関東周辺の沿岸では、夏から秋にかけて、サンゴ礁に生息しているスズメダイやチョウチョウウオなどの幼魚が見られます。でも、この魚たちの親を見ることはありません。なぜでしょうか?
この魚たちの親は、もともとの生活場所である南の海で卵を産みます。卵や、孵化した後の子どもたちは、泳ぐことなく、潮の流れや波にのり、浮遊生活を送ります。その一部は、日本列島を北上する「黒潮」という暖かい海流に乗って流されます。
黒潮の流れは、蛇行したり枝分かれしたりとさまざまで、伊豆諸島や本州への流れを作ります。そして子どもたちは、流れ着いた場所で新しい生活を始めます。子どもたちを広い範囲に分散することは、魚にとって、自分の子孫の分布域を拡大できる方法なのです。しかし、冬になるとその姿は見えなくなってしまいます。

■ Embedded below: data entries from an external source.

(** C7. A call blocked in [get_context] with timeout [t] leaves the wait
    within [t]: with the permit, when one reaches it within [t], and
    otherwise at [t] with the pool-busy error that carries
    [MAX_BROWSER_PAGES] and the decremented waiting counter. The error is
    raised in no other case, and [self._waiting] is restored either
    way. *)
Theorem lease_ends_within_timeout config timeout slot_after p :
  blocked p <> 0%nat ->
  (forall d, slot_after = Some d ->
             (d <= resolve_timeout config timeout)%Q -> 0 < _semaphore p) ->
  exists p' r elapsed,
    acquire config timeout slot_after p = (Some (p', r), elapsed)
    /\ (elapsed <= resolve_timeout config timeout)%Q
    /\ _waiting p' = _waiting p - 1
    /\ ((exists d, slot_after = Some d
                   /\ (d <= resolve_timeout config timeout)%Q
                   /\ elapsed = d /\ r = Returns ()
                   /\ _semaphore p' = _semaphore p - 1)
        \/ ((forall d, slot_after = Some d ->
                       ~ (d <= resolve_timeout config timeout)%Q)
            /\ elapsed = resolve_timeout config timeout
            /\ r = Raises (RuntimeError
                     (PoolBusy (resolve_timeout config timeout)
                        (MAX_BROWSER_PAGES config) (_waiting p - 1)))
            /\ _semaphore p' = _semaphore p)).
Proof.
  intros Hb Hslot. unfold acquire, wait_for_acquire.
  set (t := resolve_timeout config timeout) in *.
  destruct (blocked p) as [|b] eqn:Hbl; [done|].
  destruct slot_after as [d|].
  - destruct (Qle_bool d t) eqn:Hd.
    + apply Qle_bool_iff in Hd.
      pose proof (Hslot d eq_refl Hd) as Hsem.
      unfold grant. rewrite Hbl.
      assert ((0 <? _semaphore p) = true) as -> by (apply Z.ltb_lt; lia).
      do 3 eexists. split; [reflexivity|]. split; [done|]. split; [done|].
      left. exists d. auto.
    + assert (~ (d <= t)%Q) as Hn
        by (intros H%Qle_bool_iff; congruence).
      unfold timeout_. rewrite Hbl.
      do 3 eexists. split; [reflexivity|]. split; [apply Qle_refl|].
      split; [done|]. right. split; [by intros ? [= <-]|]. auto.
  - unfold timeout_. rewrite Hbl.
    do 3 eexists. split; [reflexivity|]. split; [apply Qle_refl|].
    split; [done|]. right. split; [by intros ? [=]|]. auto.
Qed.

Lemma lease_ends_within_timeout_witness :
  exists p' elapsed,
    acquire Samples.config (Some 30%Q) None (saturated Samples.config)
    = (Some (p', Raises (RuntimeError (PoolBusy 30 4 0))), elapsed)
    /\ (elapsed <= 30)%Q.
Proof.
  destruct (lease_ends_within_timeout Samples.config (Some 30%Q) None
              (saturated Samples.config))
    as (p' & r & elapsed & Hrun & Hle & _ & [(d & Hd & _)|(_ & _ & Hr & _)]).
  - vm_compute. discriminate.
  - intros d Hd. discriminate Hd.
  - discriminate Hd.
  - exists p', elapsed. rewrite Hrun, Hr. split; [reflexivity|exact Hle].
Defined.

End PoolClaims.

(** ** Batches *)

Section BatchFacts.
Import Workflow Batch BatchSpec.
Variable config : Config.
Variable items : nat -> ItemWorld.
Variable total : nat.

Lemma iteration_results st idx nsn :
  results (iteration config total items st idx nsn).1
  = results st.1 ++ [entry_of config items idx nsn].
Proof.
  unfold iteration, entry_of. destruct st as [br log].
  destruct (negb (Helpers.validate_nsn nsn)); [done|].
  by destruct (process_item _ _ _) as [[[fp entry] ok] ko].
Qed.

Lemma iteration_counters st idx nsn :
  processed (iteration config total items st idx nsn).1 = processed st.1 + 1
  /\ successful (iteration config total items st idx nsn).1
     = successful st.1 + ok_of config items idx nsn
  /\ failed (iteration config total items st idx nsn).1
     = failed st.1 + ko_of config items idx nsn.
Proof.
  unfold iteration, ok_of, ko_of. destruct st as [br log].
  destruct (negb (Helpers.validate_nsn nsn)); cbn; [lia|].
  by destruct (process_item _ _ _) as [[[fp entry] ok] ko].
Qed.

(** The loop appends one entry per item, each determined by its own
    item alone, and never stops early. *)
Lemma loop_results nsns : forall st idx,
  results (loop config total items st idx nsns).1
  = results st.1 ++ imap (fun i => entry_of config items (idx + i)) nsns.
Proof.
  induction nsns as [|nsn nsns IH]; intros st idx; cbn [loop].
  - by rewrite app_nil_r.
  - rewrite IH, iteration_results, imap_cons, imap_shift, Nat.add_0_r.
    by rewrite <- app_assoc.
Qed.

Lemma loop_counters nsns : forall st idx,
  processed (loop config total items st idx nsns).1
  = processed st.1 + Z.of_nat (length nsns)
  /\ successful (loop config total items st idx nsns).1
     = successful st.1 + total_of (imap (fun i => ok_of config items (idx + i)) nsns)
  /\ failed (loop config total items st idx nsns).1
     = failed st.1 + total_of (imap (fun i => ko_of config items (idx + i)) nsns).
Proof.
  induction nsns as [|nsn nsns IH]; intros st idx; cbn [loop].
  - cbn. lia.
  - destruct (IH (iteration config total items st idx nsn) (S idx)) as (Hp & Hs & Hf).
    destruct (iteration_counters st idx nsn) as (Hp1 & Hs1 & Hf1).
    rewrite Hp, Hs, Hf, Hp1, Hs1, Hf1, !imap_cons, !imap_shift, !Nat.add_0_r.
    cbn [total_of foldr length]. fold (total_of). unfold total_of. lia.
Qed.

Lemma iteration_runs st idx nsn k :
  k ∈ workflow_runs (iteration config total items st idx nsn).2 ->
  k ∈ workflow_runs st.2 \/ (k = idx /\ Helpers.validate_nsn nsn = true).
Proof.
  unfold iteration. destruct st as [br log].
  destruct (Helpers.validate_nsn nsn); cbn [negb].
  - destruct (process_item _ _ _) as [[[fp entry] ok] ko]. cbn [snd].
    unfold workflow_runs. rewrite !omap_app. cbn [omap].
    destruct (idx <? total)%nat; cbn;
      rewrite !elem_of_app, ?elem_of_cons, ?elem_of_nil; intuition.
  - cbn [snd]. unfold workflow_runs. rewrite omap_app. cbn.
    rewrite elem_of_app, elem_of_nil. intuition.
Qed.

Lemma loop_runs nsns : forall st idx k,
  k ∈ workflow_runs (loop config total items st idx nsns).2 ->
  k ∈ workflow_runs st.2
  \/ exists i nsn, nsns !! i = Some nsn /\ k = (idx + i)%nat
                   /\ Helpers.validate_nsn nsn = true.
Proof.
  induction nsns as [|nsn nsns IH]; intros st idx k; cbn [loop]; [by left|].
  intros [Hk|(i & n & Hi & -> & Hv)]%IH.
  - apply iteration_runs in Hk as [?|[-> Hv]]; [by left|right].
    exists 0%nat, nsn. rewrite Nat.add_0_r. done.
  - right. exists (S i), n. repeat split; [done|lia|done].
Qed.

Lemma pool_events_of_unrun k log :
  k ∉ workflow_runs log -> pool_events_of k log = [].
Proof.
  unfold workflow_runs, pool_events_of.
  induction log as [|e log IH]; [done|]. cbn.
  destruct e as [idx|idx entry|idx fp|ms]; cbn; try apply IH.
  rewrite elem_of_cons. intros Hk.
  destruct (idx =? k)%nat eqn:E.
  - apply Nat.eqb_eq in E. subst. tauto.
  - cbn. apply IH. tauto.
Qed.

End BatchFacts.

Section BatchClaims.
Import Workflow Batch BatchSpec.
Variable config : Config.

Lemma scrape_batch_fields started completed items nsns :
  let run := scrape_batch config started completed items nsns in
  let l := loop config (length nsns) items
             (mkBatchProcessingResult (Z.of_nat (length nsns)) 0 0 0 [] started None, [])
             1%nat nsns in
  results run.1 = results l.1 /\ processed run.1 = processed l.1
  /\ successful run.1 = successful l.1 /\ failed run.1 = failed l.1
  /\ run.2 = l.2.
Proof. cbv zeta. unfold scrape_batch. by destruct (loop _ _ _ _ _ _) as [br log]. Qed.

Lemma scrape_batch_results started completed items nsns :
  results (scrape_batch config started completed items nsns).1
  = imap (fun i => entry_of config items (S i)) nsns.
Proof.
  destruct (scrape_batch_fields started completed items nsns) as (-> & _).
  by rewrite loop_results.
Qed.




End BatchClaims.

Section BatchExamples.
Import Workflow Batch BatchSpec.


(** The success counter is incremented before the result is saved: an
    item whose workflow returns and whose [save_result] raises is recorded
    as an error and counted both as successful and as failed. *)
Example failed_save_is_counted_twice :
  let items := fun idx : nat =>
    mkItemWorld Samples.pooled_world
      (if (idx =? 1)%nat then Some (OtherError "disk full") else None)
      "2026-01-01T00:00:01Z" in
  let br := (scrape_batch Samples.config "2026-01-01T00:00:00Z"
               "2026-01-01T00:00:09Z" items ["5306003733291"]).1 in
  map status (results br) = [ItemError]
  /\ processed br = 1 /\ successful br = 1 /\ failed br = 1.
Proof. vm_compute. repeat split. Qed.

この魚たち、もともとは暖かい海の生き物なので、関東沿岸では冬の低い水温に耐えられず、死んでしまうのです。このような魚を「死滅回遊魚」といいます。
ただ今後、温暖化が進んで水温が上がれば、冬でも生き残る魚がいるかもしれません。この魚たちが自然の海で冬を越せるようになったとすると、それは温暖化が進んでいるという地球からの危険信号ともとらえられます。
葛西臨海水族園では、東京の海エリアにある「渚」水槽で、死滅回遊魚の展示をおこなっています。そっとのぞくと、真っ青なソラスズメダイや、黄色が鮮やかなトゲチョウチョウウオが見られます。